(Saved entries)
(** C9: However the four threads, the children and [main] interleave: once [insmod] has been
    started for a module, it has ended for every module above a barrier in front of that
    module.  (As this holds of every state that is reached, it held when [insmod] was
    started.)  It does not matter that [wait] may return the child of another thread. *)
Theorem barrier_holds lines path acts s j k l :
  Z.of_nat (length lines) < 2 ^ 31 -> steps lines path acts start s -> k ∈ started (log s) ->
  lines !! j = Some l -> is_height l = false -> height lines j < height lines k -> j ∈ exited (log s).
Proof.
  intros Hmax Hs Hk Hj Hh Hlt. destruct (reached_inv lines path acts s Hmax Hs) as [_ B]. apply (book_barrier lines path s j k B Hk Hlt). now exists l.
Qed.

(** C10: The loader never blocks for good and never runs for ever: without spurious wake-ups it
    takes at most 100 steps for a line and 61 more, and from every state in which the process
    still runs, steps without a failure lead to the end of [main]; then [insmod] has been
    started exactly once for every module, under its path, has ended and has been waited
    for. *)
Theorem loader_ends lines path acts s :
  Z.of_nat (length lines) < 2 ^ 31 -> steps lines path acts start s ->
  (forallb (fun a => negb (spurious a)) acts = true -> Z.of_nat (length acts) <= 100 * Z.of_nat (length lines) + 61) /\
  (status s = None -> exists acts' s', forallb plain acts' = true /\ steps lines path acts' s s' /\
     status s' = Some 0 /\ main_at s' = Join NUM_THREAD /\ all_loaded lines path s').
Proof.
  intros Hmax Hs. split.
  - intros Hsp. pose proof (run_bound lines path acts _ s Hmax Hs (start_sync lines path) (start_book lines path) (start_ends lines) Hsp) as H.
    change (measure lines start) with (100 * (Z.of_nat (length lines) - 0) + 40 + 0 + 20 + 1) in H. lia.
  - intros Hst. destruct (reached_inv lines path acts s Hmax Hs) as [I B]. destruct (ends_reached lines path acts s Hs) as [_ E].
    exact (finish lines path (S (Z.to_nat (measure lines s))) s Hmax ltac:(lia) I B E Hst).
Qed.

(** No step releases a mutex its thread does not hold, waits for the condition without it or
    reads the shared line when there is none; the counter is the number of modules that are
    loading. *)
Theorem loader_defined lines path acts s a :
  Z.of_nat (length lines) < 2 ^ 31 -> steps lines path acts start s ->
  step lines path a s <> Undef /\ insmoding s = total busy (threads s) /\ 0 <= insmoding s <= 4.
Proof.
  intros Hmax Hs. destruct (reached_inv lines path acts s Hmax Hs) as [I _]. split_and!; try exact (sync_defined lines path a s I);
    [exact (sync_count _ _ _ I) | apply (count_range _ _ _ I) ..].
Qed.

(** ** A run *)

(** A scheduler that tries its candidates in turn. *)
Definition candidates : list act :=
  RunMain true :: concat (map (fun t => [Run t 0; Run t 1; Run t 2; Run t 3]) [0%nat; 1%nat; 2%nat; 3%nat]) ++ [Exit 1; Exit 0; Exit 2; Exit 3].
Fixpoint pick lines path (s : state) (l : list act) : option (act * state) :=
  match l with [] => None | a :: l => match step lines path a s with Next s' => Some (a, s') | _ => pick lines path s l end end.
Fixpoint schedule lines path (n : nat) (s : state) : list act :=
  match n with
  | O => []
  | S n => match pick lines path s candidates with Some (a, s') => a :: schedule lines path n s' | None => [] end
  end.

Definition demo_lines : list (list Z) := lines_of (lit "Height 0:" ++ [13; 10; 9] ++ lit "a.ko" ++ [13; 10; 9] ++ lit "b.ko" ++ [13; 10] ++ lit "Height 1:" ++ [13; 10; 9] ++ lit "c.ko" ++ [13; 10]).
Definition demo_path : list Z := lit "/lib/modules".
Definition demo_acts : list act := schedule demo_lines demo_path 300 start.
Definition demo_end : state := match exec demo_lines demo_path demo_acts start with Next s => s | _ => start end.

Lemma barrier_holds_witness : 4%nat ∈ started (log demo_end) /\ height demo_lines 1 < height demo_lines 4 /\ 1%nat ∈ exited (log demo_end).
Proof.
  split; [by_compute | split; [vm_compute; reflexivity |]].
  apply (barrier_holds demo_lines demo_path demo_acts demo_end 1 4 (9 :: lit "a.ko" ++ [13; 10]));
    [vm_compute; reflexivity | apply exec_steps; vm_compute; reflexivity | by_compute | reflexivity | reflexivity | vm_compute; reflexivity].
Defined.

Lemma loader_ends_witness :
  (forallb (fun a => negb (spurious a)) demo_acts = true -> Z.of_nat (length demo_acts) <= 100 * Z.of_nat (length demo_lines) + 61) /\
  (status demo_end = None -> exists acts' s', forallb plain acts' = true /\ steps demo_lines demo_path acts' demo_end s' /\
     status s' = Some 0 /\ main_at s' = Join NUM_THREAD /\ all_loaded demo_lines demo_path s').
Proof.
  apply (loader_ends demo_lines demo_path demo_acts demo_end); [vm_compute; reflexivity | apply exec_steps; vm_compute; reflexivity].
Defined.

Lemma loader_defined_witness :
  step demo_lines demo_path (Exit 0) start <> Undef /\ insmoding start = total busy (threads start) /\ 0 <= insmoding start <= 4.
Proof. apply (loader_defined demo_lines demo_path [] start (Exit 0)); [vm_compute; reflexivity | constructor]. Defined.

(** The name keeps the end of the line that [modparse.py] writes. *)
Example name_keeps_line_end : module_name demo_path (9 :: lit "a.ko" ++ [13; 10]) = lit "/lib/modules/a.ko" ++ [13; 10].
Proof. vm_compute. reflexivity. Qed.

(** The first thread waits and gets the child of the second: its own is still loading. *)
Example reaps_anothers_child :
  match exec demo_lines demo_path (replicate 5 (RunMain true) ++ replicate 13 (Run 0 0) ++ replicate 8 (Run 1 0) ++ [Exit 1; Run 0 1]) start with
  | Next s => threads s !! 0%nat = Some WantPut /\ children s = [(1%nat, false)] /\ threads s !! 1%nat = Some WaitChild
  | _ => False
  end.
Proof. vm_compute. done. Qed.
---
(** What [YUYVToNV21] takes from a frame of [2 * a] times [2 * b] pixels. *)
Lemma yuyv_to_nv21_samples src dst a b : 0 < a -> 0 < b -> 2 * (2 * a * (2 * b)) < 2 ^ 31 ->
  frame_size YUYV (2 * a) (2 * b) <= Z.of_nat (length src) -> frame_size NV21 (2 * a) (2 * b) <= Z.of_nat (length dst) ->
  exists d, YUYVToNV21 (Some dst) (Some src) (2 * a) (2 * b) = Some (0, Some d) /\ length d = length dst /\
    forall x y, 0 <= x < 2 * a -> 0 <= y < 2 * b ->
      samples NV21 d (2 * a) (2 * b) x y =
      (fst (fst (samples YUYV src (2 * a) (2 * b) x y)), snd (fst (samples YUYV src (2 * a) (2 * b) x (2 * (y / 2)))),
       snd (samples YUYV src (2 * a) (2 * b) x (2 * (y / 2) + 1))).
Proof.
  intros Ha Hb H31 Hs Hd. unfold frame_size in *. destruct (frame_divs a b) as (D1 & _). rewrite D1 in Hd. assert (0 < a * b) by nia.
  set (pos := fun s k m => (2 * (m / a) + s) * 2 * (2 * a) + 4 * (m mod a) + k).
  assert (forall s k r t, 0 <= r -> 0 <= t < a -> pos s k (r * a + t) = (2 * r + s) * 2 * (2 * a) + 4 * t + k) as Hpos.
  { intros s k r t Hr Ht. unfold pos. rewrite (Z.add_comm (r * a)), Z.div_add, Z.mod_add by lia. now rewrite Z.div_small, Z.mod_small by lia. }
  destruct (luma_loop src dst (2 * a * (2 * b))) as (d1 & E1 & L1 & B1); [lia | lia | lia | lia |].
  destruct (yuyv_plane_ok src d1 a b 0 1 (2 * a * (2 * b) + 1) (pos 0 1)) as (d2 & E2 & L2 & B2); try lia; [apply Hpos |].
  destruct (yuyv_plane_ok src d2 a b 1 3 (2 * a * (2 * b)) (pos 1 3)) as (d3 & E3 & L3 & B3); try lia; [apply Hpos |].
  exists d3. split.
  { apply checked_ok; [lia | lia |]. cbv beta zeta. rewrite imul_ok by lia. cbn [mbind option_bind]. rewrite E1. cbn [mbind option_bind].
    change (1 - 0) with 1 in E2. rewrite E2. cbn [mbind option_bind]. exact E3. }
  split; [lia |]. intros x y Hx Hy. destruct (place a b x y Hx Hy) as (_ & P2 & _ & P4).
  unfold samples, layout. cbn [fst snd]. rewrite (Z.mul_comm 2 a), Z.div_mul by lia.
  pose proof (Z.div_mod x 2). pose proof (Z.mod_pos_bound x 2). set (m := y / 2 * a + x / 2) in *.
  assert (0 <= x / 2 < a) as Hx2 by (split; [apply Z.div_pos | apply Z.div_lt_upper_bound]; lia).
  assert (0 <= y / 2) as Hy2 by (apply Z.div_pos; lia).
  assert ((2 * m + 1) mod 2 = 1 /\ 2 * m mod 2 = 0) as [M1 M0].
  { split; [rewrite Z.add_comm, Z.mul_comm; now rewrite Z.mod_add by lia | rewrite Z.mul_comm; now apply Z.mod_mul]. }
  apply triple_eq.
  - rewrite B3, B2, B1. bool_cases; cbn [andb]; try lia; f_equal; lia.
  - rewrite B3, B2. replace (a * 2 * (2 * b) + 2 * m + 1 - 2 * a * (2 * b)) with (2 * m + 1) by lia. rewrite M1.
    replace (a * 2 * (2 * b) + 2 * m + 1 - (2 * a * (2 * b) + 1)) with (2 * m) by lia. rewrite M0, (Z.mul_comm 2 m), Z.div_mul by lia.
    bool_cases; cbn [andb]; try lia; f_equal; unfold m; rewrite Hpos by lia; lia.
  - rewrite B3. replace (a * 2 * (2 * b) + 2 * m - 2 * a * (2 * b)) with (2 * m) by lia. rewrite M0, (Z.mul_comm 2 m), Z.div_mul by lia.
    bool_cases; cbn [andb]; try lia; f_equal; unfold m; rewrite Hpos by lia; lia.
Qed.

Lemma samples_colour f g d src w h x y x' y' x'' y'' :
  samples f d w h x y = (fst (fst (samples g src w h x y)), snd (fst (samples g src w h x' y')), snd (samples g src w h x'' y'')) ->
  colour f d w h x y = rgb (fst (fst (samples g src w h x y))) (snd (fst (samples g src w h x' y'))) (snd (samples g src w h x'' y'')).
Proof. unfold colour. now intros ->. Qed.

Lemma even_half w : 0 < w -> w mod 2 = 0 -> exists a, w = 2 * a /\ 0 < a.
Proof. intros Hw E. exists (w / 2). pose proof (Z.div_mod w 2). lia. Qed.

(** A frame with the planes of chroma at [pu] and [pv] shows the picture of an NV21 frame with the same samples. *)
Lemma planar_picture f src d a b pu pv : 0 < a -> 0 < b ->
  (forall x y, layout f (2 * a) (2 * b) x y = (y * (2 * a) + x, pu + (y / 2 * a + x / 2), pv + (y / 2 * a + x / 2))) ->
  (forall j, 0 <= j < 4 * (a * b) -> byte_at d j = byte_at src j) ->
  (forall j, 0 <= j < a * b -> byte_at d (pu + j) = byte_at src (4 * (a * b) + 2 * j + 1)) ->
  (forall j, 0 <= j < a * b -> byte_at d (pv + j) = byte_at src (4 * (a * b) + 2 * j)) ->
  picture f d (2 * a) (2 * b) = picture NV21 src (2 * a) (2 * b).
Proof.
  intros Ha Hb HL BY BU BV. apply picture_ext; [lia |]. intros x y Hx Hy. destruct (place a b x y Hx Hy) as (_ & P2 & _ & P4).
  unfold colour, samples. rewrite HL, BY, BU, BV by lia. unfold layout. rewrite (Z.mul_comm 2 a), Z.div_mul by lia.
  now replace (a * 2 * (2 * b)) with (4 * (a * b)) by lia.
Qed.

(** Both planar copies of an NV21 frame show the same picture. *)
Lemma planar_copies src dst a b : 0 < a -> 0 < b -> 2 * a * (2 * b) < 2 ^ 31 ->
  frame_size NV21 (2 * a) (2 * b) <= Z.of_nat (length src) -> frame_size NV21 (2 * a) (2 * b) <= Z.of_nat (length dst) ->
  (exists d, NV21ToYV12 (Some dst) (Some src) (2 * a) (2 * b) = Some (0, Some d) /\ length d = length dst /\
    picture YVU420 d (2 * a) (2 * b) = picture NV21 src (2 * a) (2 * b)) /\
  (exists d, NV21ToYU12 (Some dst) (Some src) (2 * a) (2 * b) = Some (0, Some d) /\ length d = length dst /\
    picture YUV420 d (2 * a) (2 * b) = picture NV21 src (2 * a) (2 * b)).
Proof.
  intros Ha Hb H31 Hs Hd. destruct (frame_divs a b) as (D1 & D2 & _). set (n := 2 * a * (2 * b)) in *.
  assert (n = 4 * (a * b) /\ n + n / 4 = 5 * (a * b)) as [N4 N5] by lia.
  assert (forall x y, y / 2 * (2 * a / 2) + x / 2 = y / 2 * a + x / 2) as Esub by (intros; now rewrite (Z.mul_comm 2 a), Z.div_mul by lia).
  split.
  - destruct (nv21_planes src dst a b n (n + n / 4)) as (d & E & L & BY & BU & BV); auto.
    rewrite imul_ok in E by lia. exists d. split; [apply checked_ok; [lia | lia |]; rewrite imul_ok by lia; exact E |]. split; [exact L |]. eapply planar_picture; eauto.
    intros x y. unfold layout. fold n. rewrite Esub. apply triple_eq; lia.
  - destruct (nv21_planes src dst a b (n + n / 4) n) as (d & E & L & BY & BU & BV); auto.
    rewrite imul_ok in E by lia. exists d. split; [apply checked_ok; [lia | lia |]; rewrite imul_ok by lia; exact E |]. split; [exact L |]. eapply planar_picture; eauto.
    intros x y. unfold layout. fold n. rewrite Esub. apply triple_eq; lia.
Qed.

• DIRECTIONS FOR THIS TASK: Note every line of the entries in which "RunMain" appears, and copy it down.

• RESPONSE BOX:
  RunMain true :: concat (map (fun t => [Run t 0; Run t 1; Run t 2; Run t 3]) [0%nat; 1%nat; 2%nat; 3%nat]) ++ [Exit 1; Exit 0; Exit 2; Exit 3].
  match exec demo_lines demo_path (replicate 5 (RunMain true) ++ replicate 13 (Run 0 0) ++ replicate 8 (Run 1 0) ++ [Exit 1; Run 0 1]) start with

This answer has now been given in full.